Now say at 1 minute before noon, I place balls labelled 1 through 10 in the urn and throw out ball #1. At half-minute before noon, I place balls labelled 11 through 20 in the urn, and throw out ball #2. Then 21 through 30, throw out #3. And so on. This is the same operation -- get 10 balls, throw out 1. All that has changed is the label of the ball thrown out each time. But how many balls are in the urn at noon this time? None. Name any ball and I can tell you the exact time it was thrown out.

Mick H

"If there is a hole in the boat, the water spouts up -- and then lands in the boat to sink it." It wouldn't spout up higher than the water level of the sea - which is what you're supposing.
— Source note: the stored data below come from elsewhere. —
Definition nothing_released (x : SessionRecord) : Prop :=
  exists st, marshal_settlement st = Some (se_TerminalSettlement x) /\ default "" (st_ReleasedValueWei st) = "".
Record forgotten (x : SessionRecord) : Prop := {
  fg_id : se_SessionID x = id;
  fg_paid : se_PaymentClosed x = true;
  fg_intent : se_RevisionIntent x = None;
  fg_released : se_AuthorizationReleasedWei x = "";
  fg_statement : if Terminal x then nothing_released x else se_TerminalSettlement x = "";
}.
Definition pending (x : SessionRecord) : Prop := forgotten x /\ Terminal x = false.
Definition on_record (P : SessionRecord -> Prop) (db : SessionDB M) : Prop := exists x, sd_sessions db !! id = Some x /\ P x.

Lemma modify_pending now fn (P : SessionRecord -> Prop) :
  (forall x x', pending x -> fn x = Ok x' -> P (x' <| se_UpdatedAt := now |>)) ->
  hoare (S := state) (on_store (on_record pending)) (modify now id fn) (fun _ => on_store (on_record P)) (on_store (on_record pending)).
Proof.
  intros Hf. apply hoare_modify; [done|]. intros db x x' (y & Hy & Hp) Hx Hfn. rewrite Hx in Hy. injection Hy as <-.
  eexists. split; [apply lookup_insert_eq|]. by eapply Hf.
Qed.
Lemma pending_again f now : (forall x, se_SessionID (f x) = se_SessionID x /\ (se_PaymentClosed x = true -> se_PaymentClosed (f x) = true) /\
    se_RevisionIntent (f x) = se_RevisionIntent x /\ se_AuthorizationReleasedWei (f x) = se_AuthorizationReleasedWei x /\
    se_TerminalSettlement (f x) = se_TerminalSettlement x /\ Terminal (f x) = false) ->
  hoare (S := state) (on_store (on_record pending)) (modify now id (fun x => Ok (f x))) (fun _ => on_store (on_record pending))
    (on_store (on_record forgotten)).
Proof.
  intros Hf. eapply hoare_weaken; [apply (modify_pending now _ pending)|done|done|by intros s (x & Hx & [Hfg _]); exists x].
  intros x ? [[A B C D E] Ht] [= <-]. destruct (Hf x) as (F1 & F2 & F3 & F4 & F5 & F6).
  rewrite Ht in E. assert (Terminal ((f x) <| se_UpdatedAt := now |>) = false) as T by exact F6.
  split; [|done]. split; cbn; [congruence|by apply F2|congruence..|]. rewrite T. cbn. congruence.
Qed.
Lemma freeze_nothing now spec x x' :
  se_TerminalSettlement x = "" -> se_AuthorizationReleasedWei x = "" -> freezeTerminalSettlement now spec x = Ok x' ->
  nothing_released x' /\ exists n raw, x' = x <| se_SettlementSeq := n |> <| se_TerminalSettlement := raw |>.
Proof.
  intros Hn Hr. unfold freezeTerminalSettlement. rewrite Hn. cbn [negb]. destruct (acceptedSettlementSpec x spec) as [sp|]; [|done].
  unfold next_settlement. destruct (_ =? _); [done|].
  assert (exists x1, x1 = x <| se_SettlementSeq := se_SettlementSeq x + 1 |> /\ se_TerminalSettlement x1 = "" /\ se_AuthorizationReleasedWei x1 = "")
    as (x1 & Ex & Hn1 & Hr1) by by eexists.
  cbn -[SettlementFor]. rewrite <- Ex. destruct (SettlementFor now x1 (Some sp)) as [st|] eqn:Hst; [|done].
  destruct (marshal_settlement st) as [raw|] eqn:Hraw; [|done].
  intros [= <-]. split; [|rewrite Ex; by eexists _, raw]. clear Ex. exists st. split; [exact Hraw|].
  destruct (statement_of now x1 sp st Hst Hn1) as (_ & _ & _ & _ & Hrel & _). rewrite Hrel, Hr1. by destruct (bool_decide _).
Qed.
Lemma closed_forgets now reason x : forgotten x -> se_TerminalSettlement x = "" ->
  let x1 := closed_record now reason "" x in
  se_SessionID x1 = id /\ se_PaymentClosed x1 = true /\ se_RevisionIntent x1 = None /\ se_AuthorizationReleasedWei x1 = "" /\
  se_TerminalSettlement x1 = "" /\ se_State x1 = terminal_state reason.
Proof. intros [A B C D _] E. unfold closed_record. cbn. rewrite A, C, D, E. by split_and!. Qed.
Lemma end_forgets cfg reason x x' now : pending x -> end_session cfg id reason "" x = Ok x' -> forgotten (x' <| se_UpdatedAt := now |>).
Proof.
  intros [Hf Ht]. pose proof (fg_statement _ Hf) as E. rewrite Ht in E. unfold end_session.
  pose proof (closed_forgets (cf_Now cfg) reason x Hf E) as Hc. revert Hc. generalize (closed_record (cf_Now cfg) reason "" x).
  intros x1. cbv zeta. intros (A1 & B1 & C1 & D1 & E1 & S1) He. apply freeze_nothing in He as [(st & Hst & Hz) (n & raw & ->)]; [|exact E1|exact D1].
  cbn in Hst. split; unfold Terminal, nothing_released; cbn; [exact A1|exact B1|exact C1|exact D1|].
  rewrite S1, terminal_state_over. by exists st.
Qed.

Lemma winddown_forgets cfg reason :
  pres (S := state) (on_store (on_record forgotten)) (winddown cfg id reason) (fun _ => True).
Proof.
  assert (Hback : forall db, on_record pending db -> on_record forgotten db) by (intros db (x & Hx & [Hf _]); by exists x).
  apply pres_hoare. unfold winddown. eapply hoare_bind; [by apply hoare_session|]. intros rec s Hs.
  destruct (Terminal rec) eqn:Ht; [by destruct Hs|]. revert s Hs. cbv zeta. set (why := if _ : bool then _ else _). clearbody why.
  intros s [(x & Hx & Hfg) Hr]. rewrite Hx in Hr. injection Hr as ->.
  assert (on_store (on_record pending) s) as Hp by by exists rec. clear Hx. revert s Hp. destruct Hfg as [Hid Hpaid Hintent _ _].
  set (P := on_store (on_record pending)).
  apply (hoare_bind _ _ _ (fun _ => P)).
  { unfold stop_runner. destruct (se_RunnerTerminated rec); [by apply hoare_ret|].
    eapply hoare_bind; [apply hoare_terminate|intros a; by apply hoare_ret]. }
  intros rd. apply (hoare_bind _ _ _ (fun rec' s => P s /\ se_PaymentClosed rec' = true /\ se_RevisionIntent rec' = None)).
  { destruct rd; [|by apply hoare_ret]. unfold releaseStoppedCapacity. destruct (_ && _); [by apply hoare_ret|]. rewrite Hid.
    eapply (hoare_bind _ _ P (fun _ => P)); [by apply (pending_again (fun r => stopped why r <| se_ReplayMaterial := "" |>))|intros []].
    eapply hoare_bind; [apply hoare_release|intros []]. by apply hoare_ret. }
  intros rec'. apply hoare_pure. intros [Hpaid' Hintent']. unfold close_revision. rewrite Hintent'.
  apply (hoare_bind _ _ _ (fun a s => P s /\ a = rec')); [by apply hoare_ret|]. intros a. apply hoare_pure. intros ->.
  unfold close_payment. rewrite Hpaid'. apply (hoare_bind _ _ _ (fun a s => P s /\ a = (true, ""))); [by apply hoare_ret|].
  intros a. apply hoare_pure. intros ->. rewrite andb_true_r. destruct rd; cbn [negb].
  - unfold finish_winddown. eapply hoare_bind.
    { eapply hoare_observe, (modify_pending (cf_Now cfg) _ forgotten). intros x x' Hx He. by eapply end_forgets. }
    intros [[]|e]; [by apply hoare_ret|]. eapply hoare_weaken; [|done|by intros _ s ?%Hback|done].
    by apply (pending_again (fun r => r <| se_State := StateWindingDown |> <| se_CloseReason := why |> <| se_PaymentClosed := true |>
                                        <| se_RunnerTerminated := true |>)).
  - eapply hoare_weaken; [|done|intros a s Hs; exact Hs|by intros s ?%Hback]. apply modify_pending. intros x ? [[A B C D E] Htx] [= <-].
    rewrite Htx in E. unfold hold_winddown. cbn. by split.
Qed.
End forgotten.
As for the infinite balls - well, it's one of those Achilles-and-the-tortoise type deals, isn't it? Playing around with the meaning of infinity.

DaninVan

Uh, folks; planes don't need wheels to take off, skis or pontoons work just fine, thanks very much. The point is LACK of friction with the ground, until the thrust generated by the engines generates enough forward speed to allow liftoff.
We're looking at apples and oranges when you compare planes with ground vehicles which DEPEND on friction with the ground, but ONLY IF THE ENERGY IS DELIVERED THROUGH THE WHEELS. A perfect example of both cases is a hovercraft which of course can't 'fly' but also doesn't contact the ground (or conveyor belt).
The only issue with the problem presented is whether the wheels could sustain the higher rpms likely caused by the conveyor driving them; they have no mechanical connection to the momemtum of the plane, they're free wheeling during takeoff.